Angetrieben von diesem Trend, sank die durchschnittliche Aufenthaltsdauer weiter und liegt jetzt bei sieben Tagen. Die Auslastung blieb im Jahr 2025 stabil bei 81% wie im Vorjahr, führte aber zu keiner gesteigerten Durchschnittsrate: Die ADR (Average Daily Rate) fiel von 92 Euro auf 89,50 Euro.

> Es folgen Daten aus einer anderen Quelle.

(* ===== verification/MemPacket.v ===== *)
(** Commands and packets: [mem/packet.hh], [mem/packet.cc].

    [pk_data] is the buffer a packet points to; the flags [STATIC_DATA] and
    [DYNAMIC_DATA] say whose it is.  [junk] is what the bytes of a new buffer
    happen to be.  Sender states, the parts for transactional memory, quality of
    service and printing are left out. *)
From Stdlib Require Import ZArith Lia Bool.
From stdpp Require Import base numbers list strings.
From S2P Require Import Prelude Bitfield AddrRange Bytes MemRequest.
Local Open Scope Z_scope.

(** ** [MemCmd] *)
Inductive Command :=
| InvalidCmd | ReadReq | ReadResp | ReadRespWithInvalidate | WriteReq | WriteResp | WriteCompleteResp
| WritebackDirty | WritebackClean | WriteClean | CleanEvict | SoftPFReq | SoftPFExReq | HardPFReq | SoftPFResp
| HardPFResp | WriteLineReq | UpgradeReq | SCUpgradeReq | UpgradeResp | SCUpgradeFailReq | UpgradeFailResp
| ReadExReq | ReadExResp | ReadCleanReq | ReadSharedReq | LoadLockedReq | StoreCondReq | StoreCondFailReq
| StoreCondResp | LockedRMWReadReq | LockedRMWReadResp | LockedRMWWriteReq | LockedRMWWriteResp | SwapReq
| SwapResp | MemFenceReq | MemSyncReq | MemSyncResp | MemFenceResp | CleanSharedReq | CleanSharedResp
| CleanInvalidReq | CleanInvalidResp | InvalidDestError | BadAddressError | ReadError | WriteError
| FunctionalReadError | FunctionalWriteError | PrintReq | FlushReq | InvalidateReq | InvalidateResp | HTMReq
| HTMReqResp | HTMAbort | TlbiExtSync.

Inductive Attribute :=
| IsRead | IsWrite | IsUpgrade | IsInvalidate | IsClean | NeedsWritable | IsRequest | IsResponse
| NeedsResponse | IsEviction | IsSWPrefetch | IsHWPrefetch | IsLlsc | IsLockedRMW | HasData | IsError | IsPrint
| IsFlush | FromCache.

#[global] Instance Command_eq_dec : EqDecision Command.
Proof. solve_decision. Defined.

(** The values of the enumerations. *)
Definition toInt (c : Command) : Z :=
  match c with
  | InvalidCmd => 0 | ReadReq => 1 | ReadResp => 2 | ReadRespWithInvalidate => 3 | WriteReq => 4
  | WriteResp => 5 | WriteCompleteResp => 6 | WritebackDirty => 7 | WritebackClean => 8 | WriteClean => 9
  | CleanEvict => 10 | SoftPFReq => 11 | SoftPFExReq => 12 | HardPFReq => 13 | SoftPFResp => 14
  | HardPFResp => 15 | WriteLineReq => 16 | UpgradeReq => 17 | SCUpgradeReq => 18 | UpgradeResp => 19
  | SCUpgradeFailReq => 20 | UpgradeFailResp => 21 | ReadExReq => 22 | ReadExResp => 23 | ReadCleanReq => 24
  | ReadSharedReq => 25 | LoadLockedReq => 26 | StoreCondReq => 27 | StoreCondFailReq => 28
  | StoreCondResp => 29 | LockedRMWReadReq => 30 | LockedRMWReadResp => 31 | LockedRMWWriteReq => 32
  | LockedRMWWriteResp => 33 | SwapReq => 34 | SwapResp => 35 | MemFenceReq => 38 | MemSyncReq => 39
  | MemSyncResp => 40 | MemFenceResp => 41 | CleanSharedReq => 42 | CleanSharedResp => 43
  | CleanInvalidReq => 44 | CleanInvalidResp => 45 | InvalidDestError => 46 | BadAddressError => 47
  | ReadError => 48 | WriteError => 49 | FunctionalReadError => 50 | FunctionalWriteError => 51
  | PrintReq => 52 | FlushReq => 53 | InvalidateReq => 54 | InvalidateResp => 55 | HTMReq => 56
  | HTMReqResp => 57 | HTMAbort => 58 | TlbiExtSync => 59
  end.

Definition attr_index (a : Attribute) : Z :=
  match a with
  | IsRead => 0 | IsWrite => 1 | IsUpgrade => 2 | IsInvalidate => 3 | IsClean => 4 | NeedsWritable => 5
  | IsRequest => 6 | IsResponse => 7 | NeedsResponse => 8 | IsEviction => 9 | IsSWPrefetch => 10
  | IsHWPrefetch => 11 | IsLlsc => 12 | IsLockedRMW => 13 | HasData => 14 | IsError => 15 | IsPrint => 16
  | IsFlush => 17 | FromCache => 18
  end.

Definition buildAttributes (attrs : list Attribute) : Z :=
  foldl (fun ret attr => Z.lor ret (Z.shiftl 1 (attr_index attr))) 0 attrs.

Record CommandInfo := mkInfo { attributes : Z; response : Command; str : string }.
Definition info (attrs : list Attribute) (resp : Command) (s : string) : CommandInfo :=
  mkInfo (buildAttributes attrs) resp s.

Definition commandInfo : list CommandInfo :=
  [info [] InvalidCmd "InvalidCmd";
   info [IsRead; IsRequest; NeedsResponse] ReadResp "ReadReq";
   info [IsRead; IsResponse; HasData] InvalidCmd "ReadResp";
   info [IsRead; IsResponse; HasData; IsInvalidate] InvalidCmd "ReadRespWithInvalidate";
   info [IsWrite; NeedsWritable; IsRequest; NeedsResponse; HasData] WriteResp "WriteReq";
   info [IsWrite; IsResponse] InvalidCmd "WriteResp";
   info [IsWrite; IsResponse] InvalidCmd "WriteCompleteResp";
   info [IsWrite; IsRequest; IsEviction; HasData; FromCache] InvalidCmd "WritebackDirty";
   info [IsWrite; IsRequest; IsEviction; HasData; FromCache] InvalidCmd "WritebackClean";
   info [IsWrite; IsRequest; HasData; FromCache] InvalidCmd "WriteClean";
   info [IsRequest; IsEviction; FromCache] InvalidCmd "CleanEvict";
   info [IsRead; IsRequest; IsSWPrefetch; NeedsResponse] SoftPFResp "SoftPFReq";
   info [IsRead; NeedsWritable; IsInvalidate; IsRequest; IsSWPrefetch; NeedsResponse] SoftPFResp "SoftPFExReq";
   info [IsRead; IsRequest; IsHWPrefetch; NeedsResponse; FromCache] HardPFResp "HardPFReq";
   info [IsRead; IsResponse; IsSWPrefetch; HasData] InvalidCmd "SoftPFResp";
   info [IsRead; IsResponse; IsHWPrefetch; HasData] InvalidCmd "HardPFResp";
   info [IsWrite; NeedsWritable; IsRequest; NeedsResponse; HasData] WriteResp "WriteLineReq";
   info [IsInvalidate; NeedsWritable; IsUpgrade; IsRequest; NeedsResponse; FromCache] UpgradeResp "UpgradeReq";
   info [IsInvalidate; NeedsWritable; IsUpgrade; IsLlsc; IsRequest; NeedsResponse; FromCache] UpgradeResp "SCUpgradeReq";
   info [IsUpgrade; IsResponse] InvalidCmd "UpgradeResp";
   info [IsRead; NeedsWritable; IsInvalidate; IsLlsc; IsRequest; NeedsResponse; FromCache] UpgradeFailResp "SCUpgradeFailReq";
   info [IsRead; IsResponse; HasData] InvalidCmd "UpgradeFailResp";
   info [IsRead; NeedsWritable; IsInvalidate; IsRequest; NeedsResponse; FromCache] ReadExResp "ReadExReq";
   info [IsRead; IsResponse; HasData] InvalidCmd "ReadExResp";
   info [IsRead; IsRequest; NeedsResponse; FromCache] ReadResp "ReadCleanReq";
   info [IsRead; IsRequest; NeedsResponse; FromCache] ReadResp "ReadSharedReq";
   info [IsRead; IsLlsc; IsRequest; NeedsResponse] ReadResp "LoadLockedReq";
   info [IsWrite; NeedsWritable; IsLlsc; IsRequest; NeedsResponse; HasData] StoreCondResp "StoreCondReq";
   info [IsWrite; NeedsWritable; IsLlsc; IsRequest; NeedsResponse; HasData] StoreCondResp "StoreCondFailReq";
   info [IsWrite; IsLlsc; IsResponse] InvalidCmd "StoreCondResp";
   info [IsRead; IsLockedRMW; NeedsWritable; IsRequest; NeedsResponse] LockedRMWReadResp "LockedRMWReadReq";
   info [IsRead; IsLockedRMW; NeedsWritable; IsResponse; HasData] InvalidCmd "LockedRMWReadResp";
   info [IsWrite; IsLockedRMW; NeedsWritable; IsRequest; NeedsResponse; HasData] LockedRMWWriteResp "LockedRMWWriteReq";
   info [IsWrite; IsLockedRMW; NeedsWritable; IsResponse] InvalidCmd "LockedRMWWriteResp";
   info [IsRead; IsWrite; NeedsWritable; IsRequest; HasData; NeedsResponse] SwapResp "SwapReq";
   info [IsRead; IsWrite; IsResponse; HasData] InvalidCmd "SwapResp";
   info [] InvalidCmd "Deprecated_MessageReq";
   info [] InvalidCmd "Deprecated_MessageResp";
   info [IsRequest; NeedsResponse] MemFenceResp "MemFenceReq";
   info [IsRequest; NeedsResponse] MemSyncResp "MemSyncReq";
   info [IsResponse] InvalidCmd "MemSyncResp";
   info [IsResponse] InvalidCmd "MemFenceResp";
   info [IsRequest; IsClean; NeedsResponse; FromCache] CleanSharedResp "CleanSharedReq";
   info [IsResponse; IsClean] InvalidCmd "CleanSharedResp";
   info [IsRequest; IsInvalidate; IsClean; NeedsResponse; FromCache] CleanInvalidResp "CleanInvalidReq";
   info [IsResponse; IsInvalidate; IsClean] InvalidCmd "CleanInvalidResp";
   info [IsResponse; IsError] InvalidCmd "InvalidDestError";
   info [IsResponse; IsError] InvalidCmd "BadAddressError";
   info [IsRead; IsResponse; IsError] InvalidCmd "ReadError";
   info [IsWrite; IsResponse; IsError] InvalidCmd "WriteError";
   info [IsRead; IsResponse; IsError] InvalidCmd "FunctionalReadError";
   info [IsWrite; IsResponse; IsError] InvalidCmd "FunctionalWriteError";
   info [IsRequest; IsPrint] InvalidCmd "PrintReq";
   info [IsRequest; IsFlush; NeedsWritable] InvalidCmd "FlushReq";
   info [IsInvalidate; IsRequest; NeedsWritable; NeedsResponse; FromCache] InvalidateResp "InvalidateReq";
   info [IsInvalidate; IsResponse] InvalidCmd "InvalidateResp";
   info [IsRead; IsRequest; NeedsResponse] HTMReqResp "HTMReq";
   info [IsRead; IsResponse] InvalidCmd "HTMReqResp";
   info [IsRead; IsRequest] InvalidCmd "HTMAbort";
   info [IsRequest] InvalidCmd "TlbiExtSync"].

(** [commandInfo[cmd]]. *)
Definition command_info (c : Command) : CommandInfo :=
  default (info [] InvalidCmd "") (commandInfo !! Z.to_nat (toInt c)).

Definition testCmdAttrib (c : Command) (a : Attribute) : bool := Z.testbit (attributes (command_info c)) (attr_index a).

Definition isRead (c : Command) : bool := testCmdAttrib c IsRead.
Definition isWrite (c : Command) : bool := testCmdAttrib c IsWrite.
Definition isUpgrade (c : Command) : bool := testCmdAttrib c IsUpgrade.
Definition isRequest (c : Command) : bool := testCmdAttrib c IsRequest.
Definition isResponse (c : Command) : bool := testCmdAttrib c IsResponse.
Definition needsWritable (c : Command) : bool := testCmdAttrib c NeedsWritable.
Definition needsResponse (c : Command) : bool := testCmdAttrib c NeedsResponse.
Definition isInvalidate (c : Command) : bool := testCmdAttrib c IsInvalidate.
Definition isEviction (c : Command) : bool := testCmdAttrib c IsEviction.
Definition isClean (c : Command) : bool := testCmdAttrib c IsClean.
Definition fromCache (c : Command) : bool := testCmdAttrib c FromCache.
Definition isWriteback (c : Command) : bool := testCmdAttrib c IsEviction && testCmdAttrib c HasData.
Definition hasData (c : Command) : bool := testCmdAttrib c HasData.
Definition isLLSC (c : Command) : bool := testCmdAttrib c IsLlsc.
Definition isLockedRMW (c : Command) : bool := testCmdAttrib c IsLockedRMW.
Definition isSWPrefetch (c : Command) : bool := testCmdAttrib c IsSWPrefetch.
Definition isHWPrefetch (c : Command) : bool := testCmdAttrib c IsHWPrefetch.
Definition isError (c : Command) : bool := testCmdAttrib c IsError.
Definition isPrint (c : Command) : bool := testCmdAttrib c IsPrint.
Definition isFlush (c : Command) : bool := testCmdAttrib c IsFlush.
Definition isDemand (c : Command) : bool :=
  bool_decide (c = ReadReq) || bool_decide (c = WriteReq) || bool_decide (c = WriteLineReq) ||
  bool_decide (c = ReadExReq) || bool_decide (c = ReadCleanReq) || bool_decide (c = ReadSharedReq).
Definition responseCommand (c : Command) : Command := response (command_info c).
Definition toString (c : Command) : string := str (command_info c).
(** [Packet::hasRespData]. *)
Definition hasRespData (c : Command) : bool := hasData (responseCommand c).

(** ** [Packet] *)
Definition COPY_FLAGS : Z := 0xFF.
Definition RESPONDER_FLAGS : Z := 0x9.
Definition HAS_SHARERS : Z := 0x1.
Definition EXPRESS_SNOOP : Z := 0x2.
Definition RESPONDER_HAD_WRITABLE : Z := 0x4.
Definition CACHE_RESPONDING : Z := 0x8.
Definition WRITE_THROUGH : Z := 0x10.
Definition SATISFIED : Z := 0x20.
Definition VALID_ADDR : Z := 0x100.
Definition VALID_SIZE : Z := 0x200.
Definition STATIC_DATA : Z := 0x1000.
Definition DYNAMIC_DATA : Z := 0x2000.
Definition ANY_DATA : Z := 0x3000.
Definition SUPPRESS_FUNC_ERROR : Z := 0x8000.
Definition BLOCK_CACHED : Z := 0x10000.

Record Packet := mkPkt {
  pk_flags : Z;
  pk_cmd : Command;
  pk_req : Request;
  pk_data : list Z;
  pk_addr : Z;
  pk_secure : bool;
  pk_size : Z;
  bytesValid : list bool;
  headerDelay : Z; snoopDelay : Z; payloadDelay : Z;
}.

Definition with_flags (f : Z) (p : Packet) : Packet :=
  mkPkt f (pk_cmd p) (pk_req p) (pk_data p) (pk_addr p) (pk_secure p) (pk_size p) (bytesValid p)
    (headerDelay p) (snoopDelay p) (payloadDelay p).
Definition with_cmd (c : Command) (p : Packet) : Packet :=
  mkPkt (pk_flags p) c (pk_req p) (pk_data p) (pk_addr p) (pk_secure p) (pk_size p) (bytesValid p)
    (headerDelay p) (snoopDelay p) (payloadDelay p).
Definition with_req (r : Request) (p : Packet) : Packet :=
  mkPkt (pk_flags p) (pk_cmd p) r (pk_data p) (pk_addr p) (pk_secure p) (pk_size p) (bytesValid p)
    (headerDelay p) (snoopDelay p) (payloadDelay p).
Definition with_bytes (d : list Z) (v : list bool) (p : Packet) : Packet :=
  mkPkt (pk_flags p) (pk_cmd p) (pk_req p) d (pk_addr p) (pk_secure p) (pk_size p) v
    (headerDelay p) (snoopDelay p) (payloadDelay p).

Definition set_flag (m : Z) (p : Packet) : Packet := with_flags (fl_set (pk_flags p) m) p.
Definition clear_flag (m : Z) (p : Packet) : Packet := with_flags (fl_clear (pk_flags p) m) p.
Definition has_flag (m : Z) (p : Packet) : bool := fl_isSet (pk_flags p) m.

(** [Packet(req, cmd)]. *)
Definition new_Packet (r : Request) (c : Command) : outcome Packet :=
  let addr := if hasPaddr r then rq_paddr r else 0 in
  let f := if hasPaddr r then VALID_ADDR else 0 in
  let? f := (if isHTMCmd r then
    let? _ := ocheck (addr =? 0) AssertFailed in Ok (fl_set f VALID_ADDR) else Ok f) in
  Ok (mkPkt (if hasSize r then fl_set f VALID_SIZE else f) c r [] addr (if hasPaddr r then rq_isSecure r else false)
    (if hasSize r then rq_size r else 0) [] 0 0 0).

(** [Packet(req, cmd, blkSize)]: [~(_blkSize - 1)] is an [int]. *)
Definition new_Packet_blk (r : Request) (c : Command) (blkSize : Z) : Packet :=
  let addr := if hasPaddr r then Z.land (rq_paddr r) (u64 (Z.lnot (blkSize - 1))) else 0 in
  mkPkt (fl_set (if hasPaddr r then VALID_ADDR else 0) VALID_SIZE) c r [] addr
    (if hasPaddr r then rq_isSecure r else false) (u32 blkSize) [] 0 0 0.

„Die Serviced-Apartment-Betreiber in Deutschland sind mit einem stärkeren Wettbewerb mit der klassischen Hotellerie und einer höheren Preissensibilität in den Unternehmen konfrontiert - vor allem durch die andauernde Wirtschaftskrise im Land“, erklärt Anett Gregorius, Inhaberin von Apartmentservice, die den Marktreport seit 2011 herausgibt. „Wir sehen zwar Erholungstendenzen bei der Zahl der Geschäftsreisen. Aber es wird deutlich effizienter gereist.“
Konsolidierung schreitet voran
Die Serviced-Apartment-Betreiber in Deutschland sind entsprechend mit einer stabilen, aber veränderten Nachfrage bei steigenden Betriebskosten konfrontiert. Blickten vor einem Jahr noch 59% der befragten Betreiber positiv auf die Marktentwicklung in Deutschland, so waren es jetzt nur noch 24%. Immerhin schätzten die wirtschaftliche Situation des eigenen Hauses noch zwei Drittel als positiv ein.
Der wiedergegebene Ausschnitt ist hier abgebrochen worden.